In the instant case, should the debtor's mobile home be totally lost, the creditor's recovery from the hazard insurer would be limited to the value of the mobile home at the time of the loss. See 44 Am.Jur.2d Insurance § 951 (2004); Sotelo v. Washington Mut. Ins. Co., 734 A.2d 421, 423 (Pa.Super.Ct.1999) ("a mortgagee's insurable interest cannot exceed the value of the property subject to the mortgage"); Vilagy v. Associated Mut. Ins. Co., 165 A.D.2d 616, 619, 569 N.Y.S.2d 292 (App.Div.1991) ("[a] named mortgagee can never possess an insurable interest greater than that of the named insured").
Green Tree did not introduce any evidence of the value of the mobile home. The debtor listed the value of the mobile home in the bankruptcy schedules at $15,000. The creditor did not challenge this amount at the evidentiary hearing. Therefore, the value, and hence the creditor's insurable interest in the property, is deemed to be $15,000.
The debtor's contract with Green Tree required him to insure the mobile home against risks (hazard) in such amount as Green Tree may "reasonably require." He did so by insuring the mobile home for its $15,000 value.

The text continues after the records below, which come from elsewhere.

(** A client that keeps or drops its current client keeps following. *)
Lemma follows_insert ts l i c c' n :
  (follows ts c -> follows ts c') -> l !! i = Some c ->
  Forall (follows ts) (take n l) -> Forall (follows ts) (take n (<[i := c']> l)).
Proof.
  intros Hc Hi Hall. rewrite Forall_lookup in *. intros j x Hj. apply lookup_take_Some in Hj as [Hj Hlt].
  destruct (decide (i = j)) as [<-|Hij].
  - rewrite list_lookup_insert_eq in Hj by (by eapply lookup_lt_Some). injection Hj as <-.
    apply Hc, (Hall i). by apply lookup_take_Some.
  - rewrite list_lookup_insert_ne in Hj by done. apply (Hall j). by apply lookup_take_Some.
Qed.

Lemma follow_client w i c c' next closed :
  (forall ts, follows ts c -> follows ts c') -> lw_clients w !! i = Some c -> follow_inv w ->
  follow_inv (setLoad w (<[i := c']> (lw_clients w)) next closed (lw_watcher w)).
Proof.
  intros Hc Hi [H1 H2 H3 H4]. split; simpl; try done.
  assert (Hall : forall ts, Forall (follows ts) (lw_clients w) -> Forall (follows ts) (<[i := c']> (lw_clients w))).
  { intros ts Ha. rewrite <- (take_ge (<[i:=c']> (lw_clients w)) (length (lw_clients w))) by (by rewrite length_insert).
    eapply follows_insert; [apply Hc|done|]. by rewrite take_ge. }
  destruct (lw_watcher w) as [v|ts v ch index|v ch|]; try done.
  - destruct H4 as (k & ts & ? & ? & ?). exists k, ts. auto.
  - destruct H4 as (? & ? & ?). split_and!; try done. eapply follows_insert; [apply Hc|done|done].
  - destruct H4 as (? & ts & ? & ?). split; [done|]. exists ts. auto.
Qed.

Lemma closed_follows closed c ts : client_inv closed c -> rc_closed c = true -> follows ts c.
Proof.
  intros [_ H2 _ _ _ _] Hc. destruct (H2 Hc) as [Hn _]. unfold names, currentName, follows in *.
  destruct (rc_current c) as [[? ?]|]; [|done]. by destruct (rc_retired c).
Qed.

Lemma reconfigure_follows closed c name ts created :
  client_inv closed c -> follows ts (reconfigure c name ts created).1.1.
Proof.
  intros Hc. unfold reconfigure. destruct (decide _); [destruct created|]; simpl; rewrite replace_eq;
    destruct (rc_closed c) eqn:Hcl; try done; by eapply closed_follows.
Qed.

Lemma u64_nat_inj a b : (Z.of_nat a < 2 ^ 64)%Z -> (Z.of_nat b < 2 ^ 64)%Z -> u64 (Z.of_nat a) = u64 (Z.of_nat b) -> a = b.
Proof. intros Ha Hb. rewrite !u64_small by (unfold is_u64; lia). lia. Qed.

Lemma follow_watch w created via w' :
  watchLoadTargets w created via = Some w' -> load_inv w -> (Z.of_nat (tChanged (lw_state w)) < 2 ^ 64)%Z ->
  follow_inv w -> follow_inv w'.
Proof.
  intros Hs Hw Hb Hf. pose proof Hf as [H1 H2 H3 H4].
  pose proof (last_publishedAs w Hf (follow_history w Hf)) as Hpub. unfold watchLoadTargets in Hs.
  destruct (lw_watcher w) as [v|ts v ch i|v ch|]; [| | |done].
  - injection Hs as <-. split; simpl; try done. destruct H4 as (k & ts & -> & [Hk Hkts] & Hall).
    destruct (decide (u64 (Z.of_nat k) <> tVersion (lw_state w))) as [Hne|He].
    + split_and!; try done.
    + rewrite H3 in He. assert (Hkc : k = tChanged (lw_state w)) by (apply u64_nat_inj; [lia|lia|by apply dec_stable]).
      subst k. split; [done|]. exists ts. split; [by split|done].
  - destruct H4 as (-> & Hts & Hall). destruct (lw_clients w !! i) as [c|] eqn:Hi; simpl in Hs.
    + destruct (reconfigure c (lw_next w) ts created) as [[c' closed] isNew] eqn:Hr. injection Hs as <-.
      pose proof (reconfigure_follows _ _ (lw_next w) ts created (li_client _ Hw i c Hi)) as Hfc.
      rewrite Hr in Hfc. simpl in Hfc. split; simpl; try done. split_and!; try done.
      rewrite (take_S_r _ _ c') by (apply list_lookup_insert_eq; by eapply lookup_lt_Some).
      rewrite take_insert_ge by lia. apply Forall_app. by rewrite Forall_singleton.
    + injection Hs as <-. split; simpl; try done. split; [done|]. exists ts. split; [done|].
      apply lookup_ge_None in Hi. by rewrite take_ge in Hall.
  - destruct H4 as (-> & ts & Hts & Hall). destruct via.
    + destruct (lw_ctxDone w); [|done]. by injection Hs as <-.
    + destruct (channelClosed _ _); [|done]. injection Hs as <-. split; simpl; try done. by exists ch, ts.
Qed.
(* ===== verification/Replica.v ===== *)
(** * The connection of the quorum client to one replica
    (src/client/replica_conn.go, connection_generation.go, replica_responses.go)

    A replica connection outlives its TCP connections: requests wait in one
    queue, and callers that expect a response are registered in sixteen pending
    maps. Each public operation owns a [replicaResponses], which remembers the
    request it waits for at each replica and a channel of [maxServerCount]
    results. The queues are the rings of [Ring], here in their abstract form of
    bounded FIFO lists. *)

From S2P Require Import Prelude Protocol Quorum Wire Codec Frame Client.
From stdpp Require Import base gmap list numbers tactics.

#[local] Open Scope Z_scope.

Definition reqQueueCapacity : nat := 4096.
Definition pendingShardCount : nat := 16.
Definition responseQueueCapacity : nat := 512.

(** ** Pending calls *)

(** What a waiting operation receives. *)
Record replicaResponse := mkReplicaResponse {
  rp_replica : nat;
  rp_requestID : Z;
  rp_result : opError + Response
}.

(** [ps_pending]: the operation (by the name of its channel) that waits for a
    request; [None] is the nil map [failPending] leaves. *)
Record pendingShard := mkPendingShard {
  ps_pending : option (gmap Z nat);
  ps_responses : list Response
}.

Definition newPendingShards : list pendingShard :=
  replicate pendingShardCount (mkPendingShard (Some ∅) []).

Definition pendingShardIndex (requestID : Z) : nat :=
  Z.to_nat (Z.land requestID (Z.of_nat pendingShardCount - 1)).

Record replicaConn := mkReplicaConn {
  rc_index : nat;
  rc_ctxDone : bool;
  rc_generation : option nat;      (* the name of the published generation *)
  rc_closed : bool;
  rc_changes : nat;                (* how often [changed] was closed *)
  rc_reqQueue : list outboundConnectionRequest;
  rc_pending : list pendingShard
}.

Definition newReplicaConn (index : nat) : replicaConn :=
  mkReplicaConn index false None false 0 [] newPendingShards.

Definition setQueue (c : replicaConn) (q : list outboundConnectionRequest) : replicaConn :=
  mkReplicaConn (rc_index c) (rc_ctxDone c) (rc_generation c) (rc_closed c) (rc_changes c) q
    (rc_pending c).

Definition setPending (c : replicaConn) (l : list pendingShard) : replicaConn :=
  mkReplicaConn (rc_index c) (rc_ctxDone c) (rc_generation c) (rc_closed c) (rc_changes c)
    (rc_reqQueue c) l.

(** [TryEnqueue] of the request queue. *)
Definition enqueueRequest (c : replicaConn) (request : outboundConnectionRequest)
    : replicaConn * bool :=
  if decide (length (rc_reqQueue c) < reqQueueCapacity)%nat
  then (setQueue c (rc_reqQueue c ++ [request]), true) else (c, false).

Definition submitNoResponse (c : replicaConn) (request : outboundConnectionRequest)
    : replicaConn * option opError :=
  if rc_ctxDone c then (c, Some errReplicaUnavailable)
  else
    match enqueueRequest c request with
    | (c, true) => (c, None)
    | (c, false) => (c, Some errSendQueueFull)
    end.

(** [None] is a panic: the shard is out of range or its map is nil. *)
Definition submitForOperation (ctxErr : option opError) (c : replicaConn)
    (request : outboundConnectionRequest) (operation : nat) : option (replicaConn * option opError) :=
  match ctxErr with
  | Some e => Some (c, Some e)
  | None =>
      let requestID := req_requestID request in
      let i := pendingShardIndex requestID in
      shard ← rc_pending c !! i;
      if rc_ctxDone c then Some (c, Some errReplicaUnavailable)
      else
        pending ← ps_pending shard;
        let registered := setPending c (<[i := mkPendingShard (Some (<[requestID := operation]> pending))
                                             (ps_responses shard)]> (rc_pending c)) in
        match enqueueRequest registered request with
        | (c, true) => Some (c, None)
        | (_, false) =>
            Some (setPending c (<[i := mkPendingShard (Some (delete requestID (<[requestID := operation]> pending)))
                                         (ps_responses shard)]> (rc_pending c)), Some errSendQueueFull)
        end
  end.

(** The critical section of [completeInShard]: the operation that waited for the
    request, if there is one, is removed. The caller then sends it the result.
    A lookup in a nil map finds nothing. *)
Definition completeInShard (c : replicaConn) (i : nat) (requestID : Z) : option (replicaConn * option nat) :=
  shard ← rc_pending c !! i;
  match ps_pending shard ≫= (.!! requestID) with
  | Some operation =>
      Some (setPending c (<[i := mkPendingShard (delete requestID <$> ps_pending shard) (ps_responses shard)]>
                            (rc_pending c)), Some operation)
  | None => Some (c, None)
  end.

Definition complete (c : replicaConn) (requestID : Z) : option (replicaConn * option nat) :=
  completeInShard c (pendingShardIndex requestID) requestID.

(** [receiveResponses] hands a response to the worker of its shard; [None]: the
    queue is full and the reader retries. *)
Definition enqueueResponse (c : replicaConn) (response : Response) : option replicaConn :=
  let i := pendingShardIndex (RequestID response) in
  shard ← rc_pending c !! i;
  if decide (length (ps_responses shard) < responseQueueCapacity)%nat then
    Some (setPending c (<[i := mkPendingShard (ps_pending shard) (ps_responses shard ++ [response])]>
                          (rc_pending c)))
  else None.

(** One response taken by [completeResponses]; the operation to notify, if any.
    The worker of shard [i] looks the request up in its own shard. *)
Definition completeResponses (c : replicaConn) (i : nat) : option (replicaConn * option (nat * Response)) :=
  shard ← rc_pending c !! i;
  match ps_responses shard return option (replicaConn * option (nat * Response)) with
  | [] => Some (c, None)
  | response :: responses =>
      let c := setPending c (<[i := mkPendingShard (ps_pending shard) responses]> (rc_pending c)) in
      '(c, operation) ← completeInShard c i (RequestID response);
      Some (c, option_map (fun o => (o, response)) operation)
  end.

(** [failPending]: every map becomes nil; the operations that are to be sent the
    error, with their request. *)
Definition shardPending (shard : pendingShard) : list (Z * nat) :=
  from_option map_to_list [] (ps_pending shard).

Definition failPending (c : replicaConn) : replicaConn * list (Z * nat) :=
  (setPending c ((fun shard => mkPendingShard None (ps_responses shard)) <$> rc_pending c),
   concat (shardPending <$> rc_pending c)).

(** ** Lifecycle *)

Definition notifyStateChangeLocked (c : replicaConn) : replicaConn :=
  mkReplicaConn (rc_index c) (rc_ctxDone c) (rc_generation c) (rc_closed c) (S (rc_changes c))
    (rc_reqQueue c) (rc_pending c).

Definition setGeneration (c : replicaConn) (g : option nat) : replicaConn :=
  mkReplicaConn (rc_index c) (rc_ctxDone c) g (rc_closed c) (rc_changes c) (rc_reqQueue c) (rc_pending c).

Definition readiness (c : replicaConn) : bool * bool * nat :=
  (bool_decide (rc_generation c <> None) && negb (rc_closed c), rc_closed c, rc_changes c).

Definition publish (c : replicaConn) (generation : nat) : replicaConn * bool :=
  if rc_closed c then (c, false)
  else (notifyStateChangeLocked (setGeneration c (Some generation)), true).

Definition clear (c : replicaConn) (generation : nat) : replicaConn :=
  if decide (rc_generation c <> Some generation) then c
  else notifyStateChangeLocked (setGeneration c None).

Definition markClosed (c : replicaConn) : replicaConn * option nat :=
  let generation := rc_generation c in
  (notifyStateChangeLocked
     (mkReplicaConn (rc_index c) (rc_ctxDone c) None true (rc_changes c) (rc_reqQueue c) (rc_pending c)),
   generation).

(** [c.cancel()] at the start of [Close]. *)
Definition cancelReplica (c : replicaConn) : replicaConn :=
  mkReplicaConn (rc_index c) true (rc_generation c) (rc_closed c) (rc_changes c) (rc_reqQueue c)
    (rc_pending c).

Definition discardQueuedRequests (c : replicaConn) : replicaConn := setQueue c [].

(** ** The requests an operation waits for *)

Record replicaWait := mkWait { w_requestID : Z; w_responseExpiry : Z }.

Definition zeroWait : replicaWait := mkWait 0 0.

(** [rs_results]: the channel. The timer is armed exactly while an operation
    waits in [next] for outstanding responses, so it has no state here. *)
Record replicaResponses := mkResponses {
  rs_results : list replicaResponse;
  rs_waits : list replicaWait;
  rs_timeBase : Z;
  rs_remaining : nat
}.

(** A new object, or one from the pool, which [release] has cleaned. *)
Definition acquireReplicaResponses : replicaResponses :=
  mkResponses [] (replicate maxServerCount zeroWait) zeroTime 0.

(** [release]; [None] is its panic. *)
Definition releaseResponses (r : replicaResponses) : option replicaResponses :=
  if decide (rs_remaining r <> 0%nat \/ length (rs_results r) <> 0%nat) then None
  else Some (mkResponses (rs_results r) (replicate maxServerCount zeroWait) zeroTime (rs_remaining r)).

(** What [submit] does to its own state at [now] around a successful
    [submitForOperation]. *)
Definition submitTimeBase (r : replicaResponses) (now : Z) : replicaResponses :=
  if decide (rs_timeBase r = zeroTime)
  then mkResponses (rs_results r) (rs_waits r) now (rs_remaining r) else r.

Definition recordWait (r : replicaResponses) (responseTimeout : Z) (replica : nat) (requestID now : Z)
    : replicaResponses :=
  mkResponses (rs_results r)
    (<[replica := mkWait requestID (timeSub now (rs_timeBase r) + responseTimeout)]> (rs_waits r))
    (rs_timeBase r) (S (rs_remaining r)).

(** [consume]; [None] is its panic. *)
Definition consume (r : replicaResponses) (result : replicaResponse) : option replicaResponses :=
  wait ← rs_waits r !! rp_replica result;
  if decide (w_requestID wait <> rp_requestID result) then None
  else Some (mkResponses (rs_results r) (<[rp_replica result := zeroWait]> (rs_waits r)) (rs_timeBase r)
               (pred (rs_remaining r))).

(** The receive [result := <-r.results] followed by [consume]; the outer option
    is empty while the channel is. *)
Definition receiveResult (r : replicaResponses) : option (option (replicaResponses * replicaResponse)) :=
  match rs_results r with
  | [] => None
  | result :: results =>
      Some (r ← consume (mkResponses results (rs_waits r) (rs_timeBase r) (rs_remaining r)) result;
            Some (r, result))
  end.

(** The nearest deadline of [nextTimeout]; 0 when nothing is outstanding. *)
Definition nextExpiry (r : replicaResponses) : Z :=
  foldl (fun next wait =>
    if bool_decide (w_requestID wait <> 0) && (bool_decide (next = 0) || (w_responseExpiry wait <? next))
    then w_responseExpiry wait else next) 0 (rs_waits r).

(** The delay the timer is reset to. *)
Definition timerDelay (r : replicaResponses) (now : Z) : Z :=
  Z.max 0 (nextExpiry r - timeSub now (rs_timeBase r)).

(** The waits that [expireResponses] completes with a timeout, and those that
    [abort] completes: replica and request. *)
Fixpoint waitsFrom (index : nat) (waits : list replicaWait) (chosen : replicaWait -> bool) : list (nat * Z) :=
  match waits with
  | [] => []
  | wait :: waits =>
      (if bool_decide (w_requestID wait <> 0) && chosen wait then [(index, w_requestID wait)] else [])
      ++ waitsFrom (S index) waits chosen
  end.

Definition expiredWaits (r : replicaResponses) (now : Z) : list (nat * Z) :=
  waitsFrom 0 (rs_waits r) (fun wait => w_responseExpiry wait <=? timeSub now (rs_timeBase r)).

Definition abortedWaits (r : replicaResponses) : list (nat * Z) :=
  waitsFrom 0 (rs_waits r) (fun _ => true).

(** ** A TCP connection *)

Inductive connectionError := errSend | errFlushBatch | errReceive | errConnectionClosed.

Inductive sendPC :=
  | sendOuter
  | sendInner (outbound : outboundConnectionRequest)
  | sendStopped.

Inductive receivePC :=
  | receiveRunning
  | receiveHolding (response : Response)     (* the retry loop of [receiveResponses] *)
  | receiveStopped.

(** [gen_taken] is a history variable: the requests this connection buffered. *)
Record connectionGeneration := mkGeneration {
  gen_terminal : option connectionError;   (* set when [done] is closed *)
  gen_reader : FrameReader;
  gen_writer : FrameWriter;
  gen_sending : sendPC;
  gen_receiving : receivePC;
  gen_taken : list outboundConnectionRequest
}.

Definition newConnectionGeneration (reader : FrameReader) : connectionGeneration :=
  mkGeneration None reader newFrameWriter sendOuter receiveRunning [].

Definition gen_done (g : connectionGeneration) : bool := bool_decide (gen_terminal g <> None).

Definition terminate (g : connectionGeneration) (cause : connectionError) : connectionGeneration :=
  if gen_done g then g
  else mkGeneration (Some cause) (gen_reader g) (gen_writer g) (gen_sending g) (gen_receiving g)
         (gen_taken g).

Definition setSending (g : connectionGeneration) (w : FrameWriter) (pc : sendPC)
    (taken : list outboundConnectionRequest) : connectionGeneration :=
  mkGeneration (gen_terminal g) (gen_reader g) w pc (gen_receiving g) taken.

Definition setReceiving (g : connectionGeneration) (r : FrameReader) (pc : receivePC) : connectionGeneration :=
  mkGeneration (gen_terminal g) r (gen_writer g) (gen_sending g) pc (gen_taken g).

(** [TryDequeue] of the request queue. *)
Definition dequeueRequest (c : replicaConn) : replicaConn * option outboundConnectionRequest :=
  match rc_reqQueue c with
  | [] => (c, None)
  | request :: q => (setQueue c q, Some request)
  end.

Section Generation.
Context `{FlatBuffers}.

(** One round of a loop of [sendRequests]; [ok] and [ok2] are the outcomes of
    the flush of a full buffer and of the final one. [None]: it waits for a request. *)
Definition sendRequests (ok ok2 : flushOutcome) (c : replicaConn) (g : connectionGeneration)
    : option (replicaConn * connectionGeneration) :=
  let stop g := setSending g (gen_writer g) sendStopped (gen_taken g) in
  match gen_sending g with
  | sendStopped => None
  | sendOuter =>
      if gen_done g then Some (c, stop g)
      else
        match dequeueRequest c with
        | (c, Some outbound) => Some (c, setSending g (gen_writer g) (sendInner outbound) (gen_taken g))
        | (_, None) => None
        end
  | sendInner outbound =>
      if gen_done g then Some (c, stop g)
      else
        match BufferFrame ok (gen_writer g) (encodeRequest outbound) with
        | (w, Some _) => Some (c, stop (terminate (setSending g w sendOuter (gen_taken g)) errSend))
        | (w, None) =>
            let taken := gen_taken g ++ [outbound] in
            match dequeueRequest c with
            | (c, Some outbound) => Some (c, setSending g w (sendInner outbound) taken)
            | (c, None) =>
                match Flush ok2 w with
                | (w, None) => Some (c, setSending g w sendOuter taken)
                | (w, Some _) => Some (c, stop (terminate (setSending g w sendOuter taken) errFlushBatch))
                end
            end
        end
  end.

(** One step of [receiveResponses]; [None]: it has ended. *)
Definition receiveResponses (c : replicaConn) (g : connectionGeneration)
    : option (replicaConn * connectionGeneration) :=
  match gen_receiving g with
  | receiveStopped => None
  | receiveRunning =>
      match ReadFrame (gen_reader g) with
      | (r, inl _) => Some (c, setReceiving (terminate g errReceive) r receiveStopped)
      | (r, inr frame) =>
          match DecodeResponse frame with
          | None => Some (c, setReceiving (terminate g errReceive) r receiveStopped)
          | Some response => Some (c, setReceiving g r (receiveHolding response))
          end
      end
  | receiveHolding response =>
      match enqueueResponse c response with
      | Some c => Some (c, setReceiving g (gen_reader g) receiveRunning)
      | None =>
          if gen_done g then Some (c, setReceiving g (gen_reader g) receiveStopped)
          else Some (c, g)
      end
  end.

End Generation.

For the reasons stated, the court concludes that it was unreasonable for Green Tree to force-place hazard insurance on the mobile home in any amount because the debtor had insured home in accordance with the contract.[5]
Accordingly, a separate order consistent with this memorandum opinion will enter disallowing $836.06 of Green Tree's claim representing force-placed hazard insurance premiums. However, with the consent of the debtor, Green Tree's claim may include $425 for attorney fees and costs incurred in bringing its motion for relief from stay.

*22 ORDER ON MOTION TO RECONSIDER
In accordance with the Memorandum Opinion entered this day, it is hereby
ORDERED that the motion to reconsider filed by Green Tree-AL, L.L.C. is GRANTED in part and DENIED in part.
Green Tree may amend its claim to include $425 for attorney's fees and costs incurred in connection with its motion for relief from the automatic stay.
The motion is DENIED with respect to Green Tree's request for reimbursement of $836.06 for forced-place hazard insurance premiums.
NOTES
[1]  The December 21 order followed a hearing held on December 13, 2004. At that hearing, the parties acknowledged that Green Tree may be entitled to reimbursement of premiums for force-placed hazard insurance. However, the amount due could not be calculated until other information was gathered. The parties predicted that the amount to be reimbursed would be relatively small and could be paid by the debtor directly to Green Tree.
[2]  Mary Ann Brown, an account representative for Green Tree, testified that the debtor had purchased the prepetition insurance through one of a handful of insurers that frequently insure the properties of Green Tree customers.
[3]  The debtor acknowledges receiving correspondence from Green Tree but insists that he did not appreciate that there was dissatisfaction with the insurance coverage.
[4]  Mary Ann Brown testified that Green Tree does not provide "excess" insurance coverage. If a customer's insurance is insufficient, Green Tree force-places for the full amount.
[5]  It is important to note that the contract with Green Tree required the debtor to maintain only property insurance. The contract did not require credit or mortgage insurance which would insure the indebtedness instead of the collateral.